Grooms, this one is for you: how to (not) deal with inappropriate wedding guests. Throughout the history of weddings there has always been that one guy, the guy who sets up camp at the bar and then does really stupid stuff. He thinks it’s hilarious, but it’s really not. How should you address the drunk wedding guest?
Rule No. 1: The Groom should NEVER get involved.
The hotel staff is there to help you! Whether you plan the wedding yourself or hire a wedding planner, you should always address the potential issue of inappropriate wedding guest behavior with your venue staff prior to the event.
Rule No. 2: A wise man once said, "Be nice, until it’s time not to be nice."
So if you don’t have a planner, head over to the nearest hotel staff and make them aware of the issue. It can be the server at your table or you can ask the server to send over the banquet manager. Fill them in on the details and tell them what you want to be done. Don’t leave any room for error. You can ask them to "keep an eye” on the person, or just cut them off. If they are going to cut them off, then I suggest having a couple (depending on the size of the guest) of staff at the bar when the barkeep tells the guest the sad, sad news. Things may get heated, but the hotel management will know what to do. If the guests comes to you after the fact, then tell your guests that the hotel has rules and they were just following them. Again, this shifts any blame AWAY from you and all is well with the world.
There are times that we must “cut off” guests at the bar. When it’s necessary, we ask the catering or bartending staff to handle the situation. If you find yourself having to deal with THAT guy at your wedding you (as the Groom) never get involved! Your first plan of attack is to go to your planner, let them know what is going on and have them deal with it. This way, you don’t get dragged into the problem, especially if it’s a family member or close friend. This way the planner is the bad guy and your family Christmas dinner will be free of “hey, remember when you cut me off at your wedding” comments. Planners know how to deal with these issues and to be honest, it’s your day, you need to enjoy it and this will not be fun for you in any way shape or form.
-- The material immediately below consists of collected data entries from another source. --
(** C3, amended: a call in which the constructor and the save return runs
    the player exactly once, with the command whose fields are [ffplay],
    the quiet flag [-v 0], [-nodisp], [-autoexit] and the output file, and
    [speak] returns with the player's status already in the history, as the
    last event; a call in which one of them raises does not run it. *)
Theorem C3_player_launched_once_after_save env w text lang tld :
  (forall audio,
     synthesizes env w text (default "en" lang) (default "" tld) audio ->
     exists files status,
       launches (events_of (speak env text lang tld) w) = [(player_command, status)] /\
       argv player_command =
         ["ffplay"; "-v"; "0"; "-nodisp"; "-autoexit"; "__text_output.mp3"] /\
       (speak env text lang tld w).1 = Ok tt /\
       last (trace (speak env text lang tld w).2)
         = Some (EvSystem player_command files status)) /\
  (is_raise (speak env text lang tld w).1 = true ->
   launches (events_of (speak env text lang tld) w) = []).
Proof.
  split.
  - intros audio Hs. eexists _, _.
    rewrite (events_of_played _ _ _ _ _ _ Hs), (speak_played _ _ _ _ _ _ Hs).
    repeat split. simpl. apply last_snoc.
  - intros Hr. pose proof (speak_spec env w text lang tld) as Hrun.
    inversion Hrun as [e He Hx Hw Hevs|e left Ha Hsv Hx Hw Hevs|audio Hs Hx Hw Hevs];
      [reflexivity | reflexivity |].
    rewrite <- Hx in Hr. discriminate.
Qed.

Lemma C3_witness :
  (forall audio,
     synthesizes env_ok (world_of_stdin "") "hello" "en" "com" audio ->
     exists files status,
       launches (events_of (speak env_ok "hello" (Some "en") (Some "com"))
                   (world_of_stdin "")) = [(player_command, status)] /\
       argv player_command =
         ["ffplay"; "-v"; "0"; "-nodisp"; "-autoexit"; "__text_output.mp3"] /\
       (speak env_ok "hello" (Some "en") (Some "com") (world_of_stdin "")).1 = Ok tt /\
       last (trace (speak env_ok "hello" (Some "en") (Some "com") (world_of_stdin "")).2)
         = Some (EvSystem player_command files status)) /\
  synthesizes env_ok (world_of_stdin "") "hello" "en" "com" sample_audio /\
  launches (events_of (speak env_ok "hello" (Some "xx") (Some "com"))
              (world_of_stdin "")) = [].
Proof.
  split; [|split].
  - apply (C3_player_launched_once_after_save env_ok (world_of_stdin "")
             "hello" (Some "en") (Some "com")).
  - split; reflexivity.
  - apply (C3_player_launched_once_after_save env_ok (world_of_stdin "")
             "hello" (Some "xx") (Some "com")).
    reflexivity.
Defined.

(** C4: of two calls in succession, the second, when its save returns,
    leaves in "__text_output.mp3" exactly the audio of the second call,
    whatever the first call did and whatever it left in the file; in
    particular the file is not the earlier content followed by the new. *)
Theorem C4_second_call_overwrites env w text1 lang1 tld1 text2 lang2 tld2 audio2 :
  let w1 := (speak env text1 lang1 tld1 w).2 in
  synthesizes env w1 text2 (default "en" lang2) (default "" tld2) audio2 ->
  fs (speak env text2 lang2 tld2 w1).2 !! "__text_output.mp3" = Some audio2 /\
  (forall old, fs w1 !! "__text_output.mp3" = Some old -> old <> [] ->
     fs (speak env text2 lang2 tld2 w1).2 !! "__text_output.mp3"
       <> Some (old ++ audio2)%list).
Proof.
  intros w1 Hs.
  assert (fs (speak env text2 lang2 tld2 w1).2 !! "__text_output.mp3" = Some audio2)
    as Hfs.
  { rewrite (speak_played _ _ _ _ _ _ Hs). simpl. apply lookup_insert_eq. }
  split; [exact Hfs|].
  intros old _ Hold. rewrite Hfs. intros [= Heq].
  apply (f_equal length) in Heq. rewrite length_app in Heq.
  destruct old; [done | simpl in Heq; lia].
Qed.

Lemma C4_witness :
  let w1 := (speak env_by_text "hello" None None (world_of_stdin "")).2 in
  fs w1 !! "__text_output.mp3" = Some sample_audio /\
  fs (speak env_by_text "bonjour" (Some "fr") (Some "fr") w1).2 !! "__text_output.mp3"
    = Some other_audio /\
  (forall old, fs w1 !! "__text_output.mp3" = Some old -> old <> [] ->
     fs (speak env_by_text "bonjour" (Some "fr") (Some "fr") w1).2
       !! "__text_output.mp3" <> Some (old ++ other_audio)%list).
Proof.
  split; [reflexivity|].
  apply (C4_second_call_overwrites env_by_text (world_of_stdin "")
           "hello" None None "bonjour" (Some "fr") (Some "fr") other_audio).
  split; reflexivity.
Defined.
Whoever is dealing with this issue needs to know that violence is NOT an option. Even if the guest takes a swing, be nice! Again, ask the staff to calmly explain that the hotel has decided to stop serving them, they can stay but they will have to stop drinking. As an event planner, I have done weddings with private security and always have a pre-event meeting where we discuss possible situations and how to handle them.
So back to the No. 1 RULE: As a groom, NEVER, EVER get involved. I mean NEVER!!! Take care of it, yes, but never address the guest in person. This is your day and you don’t need that. You have people there that can take care of it for you. Dance with your Bride, talk to your friends and have someone else deal with THAT guy(person).